探索联苯碳腈-三唑-噻唑烷二酮复合物作为降糖药：合成、α-淀粉酶抑制、分子对接和ADMET见解

本研究合成了一系列联苯碳腈-三唑-噻唑烷二酮杂交种，并对其α-淀粉酶抑制活性进行了评价。合成的化合物产率高，并通过1H和13C NMR、IR和质谱进行了表征。生物学评价显示α-淀粉酶抑制作用强，IC50值为1.01 ~ 5.14 μM。其中，化合物5p的抑制活性最强（IC50 = 1.01±0.02 μM），超过了标准药物阿卡波糖（IC50 = 1.32±0.04 μM）。此外，酶抑制动力学研究表明，5p作为竞争性抑制剂，Ki值为0.47 μM。分子对接研究证实在α-淀粉酶活性位点内形成稳定的蛋白质-配体复合物。此外，ADMET预测表明5p具有良好的药代动力学特性，毒性最小，包括没有肝毒性和皮肤致敏风险。这些发现表明，化合物5p有望成为一种潜在的安全有效的抗糖尿病药物。
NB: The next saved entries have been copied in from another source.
Definition strip (s : string) : string :=
  String.rev (lstrip (String.rev (lstrip s))).

Definition digit_of (c : ascii) : option Z :=
  if Nat.leb 48 (code c) && Nat.leb (code c) 57
  then Some (Z.of_nat (code c - 48)) else None.

Definition starts_with_digit (s : string) : bool :=
  match s with
  | String c _ => match digit_of c with Some _ => true | None => false end
  | EmptyString => false
  end.

(** Reads digits, with single underscores allowed between two digits, on
    top of the value [acc]; returns the value, the number of digits read
    and the unread rest. *)
Fixpoint read_digits (acc : Z) (count : nat) (s : string) : Z * nat * string :=
  match s with
  | EmptyString => (acc, count, s)
  | String c rest =>
      match digit_of c with
      | Some d => read_digits (10 * acc + d) (S count) rest
      | None =>
          if Ascii.eqb c "_" && Nat.ltb 0 count && starts_with_digit rest
          then read_digits acc count rest
          else (acc, count, s)
      end
  end.

Definition read_sign (s : string) : bool * string :=
  match s with
  | String "-" rest => (true, rest)
  | String "+" rest => (false, rest)
  | _ => (false, s)
  end.

(** The binary64 nearest to [m * 10^k], ties to even. *)
Definition decimal (negative : bool) (m k : Z) : pyfloat :=
  match m with
  | Zpos p =>
      if (0 <=? k)%Z
      then match (Zpos p * 10 ^ k)%Z with
           | Zpos q => binary_round 53 1024 negative q 0
           | _ => S754_nan
           end
      else let '(mz, ez, lz) :=
             SFdiv_core_binary 53 1024 (Zpos p) 0 (10 ^ (- k))%Z 0 in
           binary_round_aux 53 1024 negative mz ez lz
  | _ => S754_zero negative
  end.

(** [float(s)]: surrounding whitespace, a sign, then [inf], [infinity],
    [nan] in any case or a decimal number with optional fraction and
    exponent. *)
Definition float_of_str (s : string) : option pyfloat :=
  let '(negative, body) := read_sign (strip s) in
  let word := lower body in
  if String.eqb word "inf" || String.eqb word "infinity"
  then Some (S754_infinity negative)
  else if String.eqb word "nan" then Some S754_nan
  else
    let '(int_part, n_int, after_int) := read_digits 0 0 body in
    let '(mantissa, n_frac, after_frac) :=
      match after_int with
      | String "." rest => read_digits int_part 0 rest
      | _ => (int_part, 0%nat, after_int)
      end in
    if Nat.eqb (n_int + n_frac) 0 then None
    else
      match after_frac with
      | EmptyString => Some (decimal negative mantissa (- Z.of_nat n_frac))
      | String c rest =>
          if Ascii.eqb c "e" || Ascii.eqb c "E"
          then
            let '(exp_negative, digits) := read_sign rest in
            let '(exponent, n_exp, unread) := read_digits 0 0 digits in
            if Nat.eqb n_exp 0 || negb (String.eqb unread "")
            then None
            else Some (decimal negative mantissa
                         ((if exp_negative then - exponent else exponent)
                          - Z.of_nat n_frac))
          else None
      end.

End AsciiText.

Definition ascii_runtime : PyRuntime :=
  {| upper := AsciiText.upper;
     strip := AsciiText.strip;
     float_of_str := AsciiText.float_of_str |}.

(** ** Vocabulary of the statements *)

(** [p] is a literal prefix of [s]. *)
Definition is_prefix (p s : string) : Prop := exists rest, s = p +:+ rest.

(** Entry [i] of the table is the first whose prefix starts [code]. *)
Definition first_match (table : list (string * string)) (code : string)
    (i : nat) (cat : string) : Prop :=
  exists p, table !! i = Some (p, cat) /\ is_prefix p code /\
    forall j q c, j < i -> table !! j = Some (q, c) -> ~ is_prefix q code.
(** * Dealership inventory tracker: scraper.py and ga4_client.py

    A shallow embedding of the two extraction engines of the repository,
    the page scraper ([src/scraper.py]) and the analytics report client
    ([src/ga4_client.py]), with the properties the specification states
    about them.

    Python values are modelled as the interpreter has them: a [str] is a
    sequence of Unicode code points, an [int] is unbounded ([Z]), an
    exception is a value of [exn] carried by [Raise].  Library calls whose
    code is outside the repository (the HTTP session, [json.loads],
    BeautifulSoup, configured regular expressions, [urllib.parse]) are
    parameters of the sections below. *)

From Stdlib Require Import String Ascii.
From Stdlib Require Import List ZArith NArith Bool Lia DecimalString.
From Stdlib Require Import Sorting.Sorted Sorting.Permutation.
Import ListNotations.

Set Warnings "-register-all".

(** ** Python strings *)

(** A code point. *)
Definition char := N.

(** A Python [str]. *)
Definition str := list char.

Definition ch (a : ascii) : char := N_of_ascii a.
Arguments ch a%_char.

(** An ASCII literal as a [str]. *)
Definition lit (s : string) : str := map N_of_ascii (list_ascii_of_string s).
Arguments lit s%_string.

Local Open Scope N_scope.

Definition in_range (lo hi c : char) : bool := (lo <=? c) && (c <=? hi).

Definition str_eqb (a b : str) : bool :=
  if list_eq_dec N.eq_dec a b then true else false.

(** Truthiness of a [str]: the empty string is falsy. *)
Definition truthy (s : str) : bool :=
  match s with [] => false | _ :: _ => true end.

(** The code points [str.strip()] removes: those for which [str.isspace]
    holds. *)
Definition is_space (c : char) : bool :=
  in_range 0x09 0x0D c || in_range 0x1C 0x20 c || (c =? 0x85) || (c =? 0xA0)
  || (c =? 0x1680) || in_range 0x2000 0x200A c || (c =? 0x2028)
  || (c =? 0x2029) || (c =? 0x202F) || (c =? 0x205F) || (c =? 0x3000).

Fixpoint lstrip (s : str) : str :=
  match s with
  | [] => []
  | c :: s' => if is_space c then lstrip s' else s
  end.

Definition rstrip (s : str) : str := rev (lstrip (rev s)).

(** [str.strip()] *)
Definition strip (s : str) : str := rstrip (lstrip s).

(** [str.upper()], given the upper-case mapping of the code points outside
    ASCII (a table of the Unicode database; one code point may map to
    several). *)
Definition upper_char (unicode_upper : char -> list char) (c : char) : list char :=
  if in_range (ch "a") (ch "z") c then [c - 32]
  else if c <? 128 then [c]
  else unicode_upper c.

Definition upper (unicode_upper : char -> list char) (s : str) : str :=
  flat_map (upper_char unicode_upper) s.

(** ** scraper.py: the structural VIN check *)

(** The character set [[A-HJ-NPR-Z0-9]] of [_VIN_RE]. *)
Definition vin_set (c : char) : bool :=
  in_range (ch "A") (ch "H") c || in_range (ch "J") (ch "N") c
  || (c =? ch "P") || in_range (ch "R") (ch "Z") c
  || in_range (ch "0") (ch "9") c.

(** The ASCII characters a code point is equal to under [re.IGNORECASE] in
    a [str] pattern.  Besides the two cases of an ASCII letter the engine
    equates four code points outside ASCII with a letter: U+0130 and U+0131
    with [i], U+017F with [s], U+212A with [k]. *)
Definition case_variants (c : char) : list char :=
  if in_range (ch "A") (ch "Z") c then [c; c + 32]
  else if in_range (ch "a") (ch "z") c then [c; c - 32]
  else if (c =? 0x130) || (c =? 0x131) then [c; ch "I"; ch "i"]
  else if c =? 0x17F then [c; ch "S"; ch "s"]
  else if c =? 0x212A then [c; ch "K"; ch "k"]
  else [c].

(** One character against a set of ASCII ranges, case ignored. *)
Definition set_ignorecase (set : char -> bool) (c : char) : bool :=
  existsb set (case_variants c).

(** [[A-HJ-NPR-Z0-9]{n}]: exactly [n] characters of the set; the rest of
    the subject is returned. *)
Fixpoint vin_set_repeat (n : nat) (s : str) : option str :=
  match n with
  | O => Some s
  | S n' =>
      match s with
      | c :: s' => if set_ignorecase vin_set c then vin_set_repeat n' s' else None
      | [] => None
      end
  end.

(** [$] without [re.MULTILINE]: the end of the subject, or just before a
    newline that ends it. *)
Definition at_dollar (rest : str) : bool :=
  match rest with
  | [] => true
  | [c] => c =? 0x0A
  | _ => false
  end.

(** [_VIN_RE.match(s)] is not [None];
    [_VIN_RE = re.compile(r"^[A-HJ-NPR-Z0-9]{17}$", re.IGNORECASE)]. *)
Definition _VIN_RE_match (s : str) : bool :=
  match vin_set_repeat 17 s with
  | Some rest => at_dollar rest
  | None => false
  end.

Definition _is_valid_vin (value : str) : bool := _VIN_RE_match (strip value).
本文章由计算机程序翻译，如有差异，请以英文原文为准。

求助全文

约1分钟内获得全文求助全文

来源期刊

Synthetic Communications 化学-有机化学

CiteScore

4.40

自引率

4.80%

发文量

156

审稿时长

4.3 months

期刊介绍： Synthetic Communications presents communications describing new methods, reagents, and other synthetic work pertaining to organic chemistry with sufficient experimental detail to permit reported reactions to be repeated by a chemist reasonably skilled in the art. In addition, the Journal features short, focused review articles discussing topics within its remit of synthetic organic chemistry.